__ASSIGNMENT__. I need the lines below from the one with "else if CRm !=? 0 then" down to the one with "else if case_of op2 [3] then" reproduced exactly, both ends included, and nothing else.

DATA TO EXAMINE: Begin

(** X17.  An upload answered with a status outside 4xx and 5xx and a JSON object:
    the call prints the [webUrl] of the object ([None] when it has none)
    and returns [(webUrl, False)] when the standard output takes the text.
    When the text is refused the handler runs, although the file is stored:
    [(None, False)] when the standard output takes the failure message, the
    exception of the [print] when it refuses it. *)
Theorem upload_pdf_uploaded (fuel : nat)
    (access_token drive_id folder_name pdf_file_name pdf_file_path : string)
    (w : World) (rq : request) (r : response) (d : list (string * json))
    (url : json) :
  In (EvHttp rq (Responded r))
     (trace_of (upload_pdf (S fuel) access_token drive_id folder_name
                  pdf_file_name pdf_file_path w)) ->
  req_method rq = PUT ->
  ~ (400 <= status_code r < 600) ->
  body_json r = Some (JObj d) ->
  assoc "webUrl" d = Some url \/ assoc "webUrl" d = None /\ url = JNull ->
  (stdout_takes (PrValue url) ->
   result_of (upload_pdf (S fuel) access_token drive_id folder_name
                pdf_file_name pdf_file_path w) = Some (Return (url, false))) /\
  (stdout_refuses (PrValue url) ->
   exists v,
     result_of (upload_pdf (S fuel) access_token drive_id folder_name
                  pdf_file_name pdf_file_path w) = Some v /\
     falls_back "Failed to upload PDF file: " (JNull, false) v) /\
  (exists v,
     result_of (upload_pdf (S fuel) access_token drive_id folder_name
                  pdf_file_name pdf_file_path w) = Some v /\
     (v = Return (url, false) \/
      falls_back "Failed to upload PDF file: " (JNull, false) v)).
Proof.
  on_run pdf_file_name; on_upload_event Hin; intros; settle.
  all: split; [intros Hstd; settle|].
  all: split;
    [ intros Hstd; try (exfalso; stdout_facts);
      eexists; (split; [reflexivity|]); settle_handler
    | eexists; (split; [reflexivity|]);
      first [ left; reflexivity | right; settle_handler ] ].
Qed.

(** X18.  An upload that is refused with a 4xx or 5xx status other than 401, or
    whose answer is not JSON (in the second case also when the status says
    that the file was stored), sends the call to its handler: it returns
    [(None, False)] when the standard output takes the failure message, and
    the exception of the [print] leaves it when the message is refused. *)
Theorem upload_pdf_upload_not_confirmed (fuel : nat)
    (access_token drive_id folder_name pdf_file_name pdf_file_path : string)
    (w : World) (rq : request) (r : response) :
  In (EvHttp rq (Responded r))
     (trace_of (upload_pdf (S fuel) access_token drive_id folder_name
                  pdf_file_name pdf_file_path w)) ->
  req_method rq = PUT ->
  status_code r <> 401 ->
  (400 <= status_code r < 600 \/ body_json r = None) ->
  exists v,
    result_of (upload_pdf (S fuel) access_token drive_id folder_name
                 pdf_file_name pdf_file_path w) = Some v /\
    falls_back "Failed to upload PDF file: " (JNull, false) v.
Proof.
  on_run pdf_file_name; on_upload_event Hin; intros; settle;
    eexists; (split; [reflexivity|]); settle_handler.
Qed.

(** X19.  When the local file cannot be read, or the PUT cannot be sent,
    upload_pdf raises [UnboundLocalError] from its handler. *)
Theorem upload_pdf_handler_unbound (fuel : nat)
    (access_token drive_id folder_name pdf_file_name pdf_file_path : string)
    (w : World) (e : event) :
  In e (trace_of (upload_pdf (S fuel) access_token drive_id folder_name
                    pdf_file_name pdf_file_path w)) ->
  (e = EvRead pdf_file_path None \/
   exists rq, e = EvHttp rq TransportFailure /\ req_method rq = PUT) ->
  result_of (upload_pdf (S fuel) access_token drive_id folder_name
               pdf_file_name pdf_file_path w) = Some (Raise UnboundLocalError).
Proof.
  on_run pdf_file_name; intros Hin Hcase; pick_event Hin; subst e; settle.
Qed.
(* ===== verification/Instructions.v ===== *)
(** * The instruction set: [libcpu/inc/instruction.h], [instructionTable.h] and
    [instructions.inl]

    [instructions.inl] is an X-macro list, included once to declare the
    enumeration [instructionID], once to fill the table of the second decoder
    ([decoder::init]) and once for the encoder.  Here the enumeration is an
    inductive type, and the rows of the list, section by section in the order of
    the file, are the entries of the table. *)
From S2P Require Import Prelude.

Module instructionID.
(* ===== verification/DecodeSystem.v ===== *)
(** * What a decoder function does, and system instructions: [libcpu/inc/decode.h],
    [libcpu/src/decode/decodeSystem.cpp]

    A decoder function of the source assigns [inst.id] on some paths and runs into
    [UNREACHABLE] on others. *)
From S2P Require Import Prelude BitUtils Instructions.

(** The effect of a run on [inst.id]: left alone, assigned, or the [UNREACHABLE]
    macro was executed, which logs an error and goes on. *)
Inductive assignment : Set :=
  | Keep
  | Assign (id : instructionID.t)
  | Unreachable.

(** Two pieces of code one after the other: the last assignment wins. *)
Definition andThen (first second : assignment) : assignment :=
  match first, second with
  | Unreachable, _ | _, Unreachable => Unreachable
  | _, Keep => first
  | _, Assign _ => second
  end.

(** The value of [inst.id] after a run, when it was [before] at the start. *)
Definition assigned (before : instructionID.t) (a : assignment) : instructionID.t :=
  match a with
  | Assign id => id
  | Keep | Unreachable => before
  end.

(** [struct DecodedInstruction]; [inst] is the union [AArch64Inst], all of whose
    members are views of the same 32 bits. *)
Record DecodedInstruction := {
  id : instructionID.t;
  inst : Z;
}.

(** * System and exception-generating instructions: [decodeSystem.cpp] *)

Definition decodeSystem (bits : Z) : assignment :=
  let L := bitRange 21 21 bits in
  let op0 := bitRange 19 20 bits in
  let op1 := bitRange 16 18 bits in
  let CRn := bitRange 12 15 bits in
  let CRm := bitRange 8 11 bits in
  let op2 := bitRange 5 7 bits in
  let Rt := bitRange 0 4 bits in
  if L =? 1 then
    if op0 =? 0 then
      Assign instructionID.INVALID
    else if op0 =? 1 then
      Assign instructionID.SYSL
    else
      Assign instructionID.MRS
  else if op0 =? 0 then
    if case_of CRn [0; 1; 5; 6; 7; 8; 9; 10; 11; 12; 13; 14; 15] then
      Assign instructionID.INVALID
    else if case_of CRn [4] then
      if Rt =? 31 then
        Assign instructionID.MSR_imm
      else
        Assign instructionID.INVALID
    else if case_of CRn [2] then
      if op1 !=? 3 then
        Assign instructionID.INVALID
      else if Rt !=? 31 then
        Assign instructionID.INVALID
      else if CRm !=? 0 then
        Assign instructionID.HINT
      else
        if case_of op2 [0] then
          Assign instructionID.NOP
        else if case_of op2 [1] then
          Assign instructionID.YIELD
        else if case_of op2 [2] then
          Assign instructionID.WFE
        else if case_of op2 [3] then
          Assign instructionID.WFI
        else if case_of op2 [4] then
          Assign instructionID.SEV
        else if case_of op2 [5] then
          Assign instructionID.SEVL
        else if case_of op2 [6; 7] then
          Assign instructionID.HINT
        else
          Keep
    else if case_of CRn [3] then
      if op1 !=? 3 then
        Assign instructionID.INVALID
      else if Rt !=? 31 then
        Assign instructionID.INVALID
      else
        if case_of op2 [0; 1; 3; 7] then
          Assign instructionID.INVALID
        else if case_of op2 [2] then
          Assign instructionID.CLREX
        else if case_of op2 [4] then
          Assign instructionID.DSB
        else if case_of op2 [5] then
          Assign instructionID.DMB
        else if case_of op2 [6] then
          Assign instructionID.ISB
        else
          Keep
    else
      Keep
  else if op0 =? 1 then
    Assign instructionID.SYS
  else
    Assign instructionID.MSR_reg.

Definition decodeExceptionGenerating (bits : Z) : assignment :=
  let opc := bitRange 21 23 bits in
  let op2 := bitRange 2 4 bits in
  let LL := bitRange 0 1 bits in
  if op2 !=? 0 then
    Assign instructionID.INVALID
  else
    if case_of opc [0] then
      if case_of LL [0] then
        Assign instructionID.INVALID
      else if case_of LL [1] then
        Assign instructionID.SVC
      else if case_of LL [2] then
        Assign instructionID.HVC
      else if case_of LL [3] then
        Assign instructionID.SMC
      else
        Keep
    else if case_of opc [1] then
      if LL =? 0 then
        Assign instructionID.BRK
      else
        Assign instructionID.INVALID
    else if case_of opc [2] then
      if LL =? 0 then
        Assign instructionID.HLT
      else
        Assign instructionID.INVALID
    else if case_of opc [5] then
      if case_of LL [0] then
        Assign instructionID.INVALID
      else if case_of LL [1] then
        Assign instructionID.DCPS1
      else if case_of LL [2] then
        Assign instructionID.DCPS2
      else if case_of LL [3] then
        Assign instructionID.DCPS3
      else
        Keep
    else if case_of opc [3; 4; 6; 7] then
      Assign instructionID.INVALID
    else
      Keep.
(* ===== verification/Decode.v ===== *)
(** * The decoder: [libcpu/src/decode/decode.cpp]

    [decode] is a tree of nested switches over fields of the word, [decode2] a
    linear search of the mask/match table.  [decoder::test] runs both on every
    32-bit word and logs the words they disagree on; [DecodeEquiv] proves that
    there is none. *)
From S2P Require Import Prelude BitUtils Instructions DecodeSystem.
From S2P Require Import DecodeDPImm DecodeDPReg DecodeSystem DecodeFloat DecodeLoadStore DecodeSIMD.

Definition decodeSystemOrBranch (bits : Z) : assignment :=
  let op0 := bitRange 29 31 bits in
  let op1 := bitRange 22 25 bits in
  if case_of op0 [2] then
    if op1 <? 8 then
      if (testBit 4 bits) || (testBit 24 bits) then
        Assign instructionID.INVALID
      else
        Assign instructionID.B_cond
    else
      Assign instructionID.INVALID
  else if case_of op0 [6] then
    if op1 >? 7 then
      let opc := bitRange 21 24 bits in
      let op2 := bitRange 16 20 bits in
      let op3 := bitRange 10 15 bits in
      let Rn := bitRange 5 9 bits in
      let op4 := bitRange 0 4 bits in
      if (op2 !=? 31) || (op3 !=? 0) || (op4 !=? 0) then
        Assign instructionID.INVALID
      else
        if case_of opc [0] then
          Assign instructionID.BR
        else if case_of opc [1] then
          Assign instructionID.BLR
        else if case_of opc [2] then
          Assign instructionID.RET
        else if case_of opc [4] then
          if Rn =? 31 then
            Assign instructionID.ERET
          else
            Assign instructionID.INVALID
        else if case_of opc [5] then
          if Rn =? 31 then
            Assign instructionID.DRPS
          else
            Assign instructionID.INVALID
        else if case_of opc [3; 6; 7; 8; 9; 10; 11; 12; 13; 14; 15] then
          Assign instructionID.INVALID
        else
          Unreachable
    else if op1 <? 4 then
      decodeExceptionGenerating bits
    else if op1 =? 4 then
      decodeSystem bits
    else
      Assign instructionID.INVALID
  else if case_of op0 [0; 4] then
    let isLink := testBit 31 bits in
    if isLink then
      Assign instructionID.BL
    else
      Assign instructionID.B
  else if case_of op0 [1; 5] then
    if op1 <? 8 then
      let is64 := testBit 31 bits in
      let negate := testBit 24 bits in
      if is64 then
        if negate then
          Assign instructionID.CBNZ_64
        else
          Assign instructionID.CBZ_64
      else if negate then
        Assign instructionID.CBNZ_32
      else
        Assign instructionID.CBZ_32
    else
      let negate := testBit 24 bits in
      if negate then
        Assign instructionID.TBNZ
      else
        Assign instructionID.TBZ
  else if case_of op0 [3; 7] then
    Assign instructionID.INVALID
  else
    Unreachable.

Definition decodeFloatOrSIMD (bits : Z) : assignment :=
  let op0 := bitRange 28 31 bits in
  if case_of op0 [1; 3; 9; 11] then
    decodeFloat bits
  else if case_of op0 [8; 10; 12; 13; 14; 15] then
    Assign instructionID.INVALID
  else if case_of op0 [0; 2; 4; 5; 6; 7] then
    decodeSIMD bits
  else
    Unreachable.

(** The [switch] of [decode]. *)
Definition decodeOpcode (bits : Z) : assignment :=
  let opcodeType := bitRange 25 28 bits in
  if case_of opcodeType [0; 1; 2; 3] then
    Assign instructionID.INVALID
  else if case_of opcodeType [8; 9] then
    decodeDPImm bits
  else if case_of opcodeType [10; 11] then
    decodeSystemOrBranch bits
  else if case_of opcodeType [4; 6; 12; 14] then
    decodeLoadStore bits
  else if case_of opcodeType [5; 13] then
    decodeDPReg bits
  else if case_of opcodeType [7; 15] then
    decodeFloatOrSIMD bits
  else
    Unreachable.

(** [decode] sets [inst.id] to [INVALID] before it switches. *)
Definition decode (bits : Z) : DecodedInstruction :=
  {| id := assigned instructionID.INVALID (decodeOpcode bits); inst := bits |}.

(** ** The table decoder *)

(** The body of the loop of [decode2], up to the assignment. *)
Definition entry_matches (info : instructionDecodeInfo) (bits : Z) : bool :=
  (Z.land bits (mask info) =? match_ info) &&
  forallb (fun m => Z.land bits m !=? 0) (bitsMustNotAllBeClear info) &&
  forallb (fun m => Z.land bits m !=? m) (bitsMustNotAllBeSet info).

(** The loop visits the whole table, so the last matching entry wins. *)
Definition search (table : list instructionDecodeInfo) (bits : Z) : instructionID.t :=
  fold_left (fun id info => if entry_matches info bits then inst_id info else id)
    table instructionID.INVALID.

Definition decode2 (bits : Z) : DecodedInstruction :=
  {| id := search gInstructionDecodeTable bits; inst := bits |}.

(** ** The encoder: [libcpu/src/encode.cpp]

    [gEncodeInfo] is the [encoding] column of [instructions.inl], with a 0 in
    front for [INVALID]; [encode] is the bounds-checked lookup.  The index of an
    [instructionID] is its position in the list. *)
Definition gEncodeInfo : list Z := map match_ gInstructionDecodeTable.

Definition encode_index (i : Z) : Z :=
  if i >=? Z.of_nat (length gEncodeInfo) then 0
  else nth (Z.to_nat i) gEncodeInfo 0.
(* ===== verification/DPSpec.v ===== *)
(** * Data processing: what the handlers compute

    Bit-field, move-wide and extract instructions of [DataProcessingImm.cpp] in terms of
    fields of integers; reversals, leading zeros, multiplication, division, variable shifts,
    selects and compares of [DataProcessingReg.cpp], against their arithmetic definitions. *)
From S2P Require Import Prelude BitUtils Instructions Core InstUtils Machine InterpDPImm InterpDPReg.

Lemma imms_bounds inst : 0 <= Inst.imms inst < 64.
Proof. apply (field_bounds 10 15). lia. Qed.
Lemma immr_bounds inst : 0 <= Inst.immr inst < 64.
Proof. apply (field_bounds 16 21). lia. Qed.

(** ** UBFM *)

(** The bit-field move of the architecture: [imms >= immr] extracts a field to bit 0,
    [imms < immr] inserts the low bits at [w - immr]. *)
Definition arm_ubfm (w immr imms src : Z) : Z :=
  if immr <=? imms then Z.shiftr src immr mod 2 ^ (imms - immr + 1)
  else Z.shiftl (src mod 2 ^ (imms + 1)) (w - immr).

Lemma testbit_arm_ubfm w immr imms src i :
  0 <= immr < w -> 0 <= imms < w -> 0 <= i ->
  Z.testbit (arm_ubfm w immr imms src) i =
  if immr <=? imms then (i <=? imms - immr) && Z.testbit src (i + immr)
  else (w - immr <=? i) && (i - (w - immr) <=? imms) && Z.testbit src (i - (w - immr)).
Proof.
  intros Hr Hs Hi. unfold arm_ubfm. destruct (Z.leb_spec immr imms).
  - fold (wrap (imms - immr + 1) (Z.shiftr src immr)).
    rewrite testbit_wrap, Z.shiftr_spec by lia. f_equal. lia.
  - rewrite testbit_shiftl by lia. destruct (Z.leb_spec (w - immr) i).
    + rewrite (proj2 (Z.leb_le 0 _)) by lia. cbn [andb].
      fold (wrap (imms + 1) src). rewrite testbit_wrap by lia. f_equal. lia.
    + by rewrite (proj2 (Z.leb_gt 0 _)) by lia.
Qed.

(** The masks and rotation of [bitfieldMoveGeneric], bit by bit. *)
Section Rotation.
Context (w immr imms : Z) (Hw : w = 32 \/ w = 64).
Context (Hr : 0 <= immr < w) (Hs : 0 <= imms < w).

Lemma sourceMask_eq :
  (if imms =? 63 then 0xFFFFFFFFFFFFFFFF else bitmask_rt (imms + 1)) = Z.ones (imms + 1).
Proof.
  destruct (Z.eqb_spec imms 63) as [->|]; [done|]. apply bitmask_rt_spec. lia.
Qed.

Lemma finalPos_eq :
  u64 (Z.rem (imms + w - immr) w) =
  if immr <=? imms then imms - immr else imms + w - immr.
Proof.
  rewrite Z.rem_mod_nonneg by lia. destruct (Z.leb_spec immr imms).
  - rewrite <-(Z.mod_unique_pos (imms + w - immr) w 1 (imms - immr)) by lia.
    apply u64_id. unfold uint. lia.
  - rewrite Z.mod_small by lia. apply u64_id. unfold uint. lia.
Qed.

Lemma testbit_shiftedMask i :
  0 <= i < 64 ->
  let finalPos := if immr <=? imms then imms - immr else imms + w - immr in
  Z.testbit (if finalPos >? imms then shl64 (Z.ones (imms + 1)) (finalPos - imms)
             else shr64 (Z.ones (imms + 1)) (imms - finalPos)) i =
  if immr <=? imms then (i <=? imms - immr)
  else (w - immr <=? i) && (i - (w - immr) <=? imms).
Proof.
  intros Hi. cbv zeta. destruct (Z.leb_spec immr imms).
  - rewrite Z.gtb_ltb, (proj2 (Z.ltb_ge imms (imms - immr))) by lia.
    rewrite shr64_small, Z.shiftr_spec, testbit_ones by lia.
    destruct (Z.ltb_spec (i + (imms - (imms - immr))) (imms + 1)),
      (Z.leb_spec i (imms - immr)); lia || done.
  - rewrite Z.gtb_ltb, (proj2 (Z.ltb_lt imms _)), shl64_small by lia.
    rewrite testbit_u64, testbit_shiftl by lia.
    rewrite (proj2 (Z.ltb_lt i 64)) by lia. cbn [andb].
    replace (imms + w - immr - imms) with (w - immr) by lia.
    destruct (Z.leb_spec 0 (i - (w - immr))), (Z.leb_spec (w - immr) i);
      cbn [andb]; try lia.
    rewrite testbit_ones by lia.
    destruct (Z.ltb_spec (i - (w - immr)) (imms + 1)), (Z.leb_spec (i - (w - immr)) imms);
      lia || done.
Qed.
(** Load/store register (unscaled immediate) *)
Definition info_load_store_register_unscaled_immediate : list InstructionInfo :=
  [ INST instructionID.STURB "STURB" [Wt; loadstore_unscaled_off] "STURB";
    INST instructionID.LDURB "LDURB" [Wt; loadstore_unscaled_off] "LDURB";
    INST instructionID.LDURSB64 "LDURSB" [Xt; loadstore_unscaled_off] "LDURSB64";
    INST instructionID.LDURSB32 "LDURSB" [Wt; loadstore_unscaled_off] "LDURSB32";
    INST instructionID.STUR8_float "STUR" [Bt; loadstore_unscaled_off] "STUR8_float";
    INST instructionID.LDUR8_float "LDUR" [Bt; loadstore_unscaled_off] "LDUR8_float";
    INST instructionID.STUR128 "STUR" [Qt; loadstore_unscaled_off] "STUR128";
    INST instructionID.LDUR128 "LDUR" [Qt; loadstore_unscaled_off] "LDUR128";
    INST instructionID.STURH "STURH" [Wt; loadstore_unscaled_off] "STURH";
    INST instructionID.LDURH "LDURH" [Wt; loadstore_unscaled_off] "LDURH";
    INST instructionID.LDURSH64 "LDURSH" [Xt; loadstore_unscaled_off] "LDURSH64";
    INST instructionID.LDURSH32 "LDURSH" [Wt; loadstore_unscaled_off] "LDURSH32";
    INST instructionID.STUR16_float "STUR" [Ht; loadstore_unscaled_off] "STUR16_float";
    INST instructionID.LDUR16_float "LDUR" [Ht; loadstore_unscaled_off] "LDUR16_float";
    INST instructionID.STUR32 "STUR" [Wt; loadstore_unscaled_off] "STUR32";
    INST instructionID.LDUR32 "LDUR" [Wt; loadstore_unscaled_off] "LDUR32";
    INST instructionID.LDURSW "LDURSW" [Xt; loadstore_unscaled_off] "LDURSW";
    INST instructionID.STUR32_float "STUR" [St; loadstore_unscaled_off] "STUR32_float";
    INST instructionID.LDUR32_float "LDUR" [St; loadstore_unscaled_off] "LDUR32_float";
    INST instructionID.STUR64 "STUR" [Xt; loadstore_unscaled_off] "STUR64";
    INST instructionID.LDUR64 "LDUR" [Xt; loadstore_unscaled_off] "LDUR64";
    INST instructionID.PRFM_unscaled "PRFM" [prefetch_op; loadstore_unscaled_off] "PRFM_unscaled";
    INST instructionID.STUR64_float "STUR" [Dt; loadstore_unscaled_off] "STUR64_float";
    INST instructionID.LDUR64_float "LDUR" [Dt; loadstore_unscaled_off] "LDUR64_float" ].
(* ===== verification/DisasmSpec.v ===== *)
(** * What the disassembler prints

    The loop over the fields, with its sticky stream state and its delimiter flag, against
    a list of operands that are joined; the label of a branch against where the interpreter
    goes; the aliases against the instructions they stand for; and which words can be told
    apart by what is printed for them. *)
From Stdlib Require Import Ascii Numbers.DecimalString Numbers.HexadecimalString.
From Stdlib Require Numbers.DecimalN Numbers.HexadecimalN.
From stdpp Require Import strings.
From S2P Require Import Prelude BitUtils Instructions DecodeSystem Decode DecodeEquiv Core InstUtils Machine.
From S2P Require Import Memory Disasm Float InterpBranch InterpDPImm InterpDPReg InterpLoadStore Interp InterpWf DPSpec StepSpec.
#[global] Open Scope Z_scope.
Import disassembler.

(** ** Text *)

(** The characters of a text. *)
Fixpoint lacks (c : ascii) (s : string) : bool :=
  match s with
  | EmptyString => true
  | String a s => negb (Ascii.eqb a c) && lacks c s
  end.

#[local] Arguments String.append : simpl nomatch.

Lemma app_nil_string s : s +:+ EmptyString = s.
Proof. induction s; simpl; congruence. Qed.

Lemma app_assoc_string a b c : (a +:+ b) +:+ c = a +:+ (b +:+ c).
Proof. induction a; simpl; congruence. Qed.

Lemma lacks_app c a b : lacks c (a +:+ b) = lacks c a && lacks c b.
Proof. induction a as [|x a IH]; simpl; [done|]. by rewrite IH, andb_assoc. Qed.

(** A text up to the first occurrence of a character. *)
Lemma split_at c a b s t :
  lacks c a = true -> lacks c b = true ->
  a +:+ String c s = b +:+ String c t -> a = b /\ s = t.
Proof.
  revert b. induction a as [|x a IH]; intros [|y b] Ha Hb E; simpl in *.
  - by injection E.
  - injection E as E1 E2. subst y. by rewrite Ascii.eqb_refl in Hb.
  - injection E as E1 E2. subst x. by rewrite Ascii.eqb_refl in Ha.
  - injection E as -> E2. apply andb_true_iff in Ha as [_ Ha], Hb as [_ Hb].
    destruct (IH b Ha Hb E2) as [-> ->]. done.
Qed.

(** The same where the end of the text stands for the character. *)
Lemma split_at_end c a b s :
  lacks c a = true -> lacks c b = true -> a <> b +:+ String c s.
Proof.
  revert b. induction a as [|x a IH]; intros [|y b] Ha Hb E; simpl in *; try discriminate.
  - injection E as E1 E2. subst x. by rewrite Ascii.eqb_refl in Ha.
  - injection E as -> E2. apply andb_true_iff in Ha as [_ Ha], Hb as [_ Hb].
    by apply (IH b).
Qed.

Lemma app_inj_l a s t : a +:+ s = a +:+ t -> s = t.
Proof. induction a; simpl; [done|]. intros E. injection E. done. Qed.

DATA TO EXAMINE: End

__OUTPUT OF THE TASK__.
      else if CRm !=? 0 then
        Assign instructionID.HINT
      else
        if case_of op2 [0] then
          Assign instructionID.NOP
        else if case_of op2 [1] then
          Assign instructionID.YIELD
        else if case_of op2 [2] then
          Assign instructionID.WFE
        else if case_of op2 [3] then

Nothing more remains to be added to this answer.